Copy, from the data below, every line that has "lresult" in it.
#####
(** [impl Deserialize for CommitV2]: the fields arrive deserialised, each through its own
    constructor, and the assembled value is validated before it exists. *)
Definition v2_from_wire (wire : CommitV2) : lresult CommitV2 :=
  v2_validate wire ;; Ok wire.
End commit_v2.

(** [enum AnyCommit] *)
Inductive AnyCommit `{TimeCrate} :=
  | V1 (c : Commit)
  | V2 (c : CommitV2).

#[export] Instance AnyCommit_eq_dec `{TimeCrate} : EqDecision AnyCommit.
Proof. solve_decision. Defined.

Section any_commit.
Context `{TimeCrate}.

Fixpoint take_while {A} (f : A → bool) (l : list A) : list A :=
  match l with
  | x :: l => if f x then x :: take_while f l else []
  | [] => []
  end.

(** [AnyCommit::from_canonical_bytes] *)
Definition any_from_canonical_bytes (bs : bytes) : lresult AnyCommit :=
  if starts_with COMMIT_V1_HEADER bs then V1 <$> commit_from_canonical_bytes bs
  else if starts_with COMMIT_V2_HEADER bs then V2 <$> v2_from_canonical_bytes bs
  else Err (UnknownCommitVersion
              (List.filter is_ascii_graphic
                 (take_while (λ b, negb (bool_decide (b = x00))) (take 32 bs)))).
#####
EXERCISE RESPONSE →
Definition v2_from_wire (wire : CommitV2) : lresult CommitV2 :=
Definition any_from_canonical_bytes (bs : bytes) : lresult AnyCommit :=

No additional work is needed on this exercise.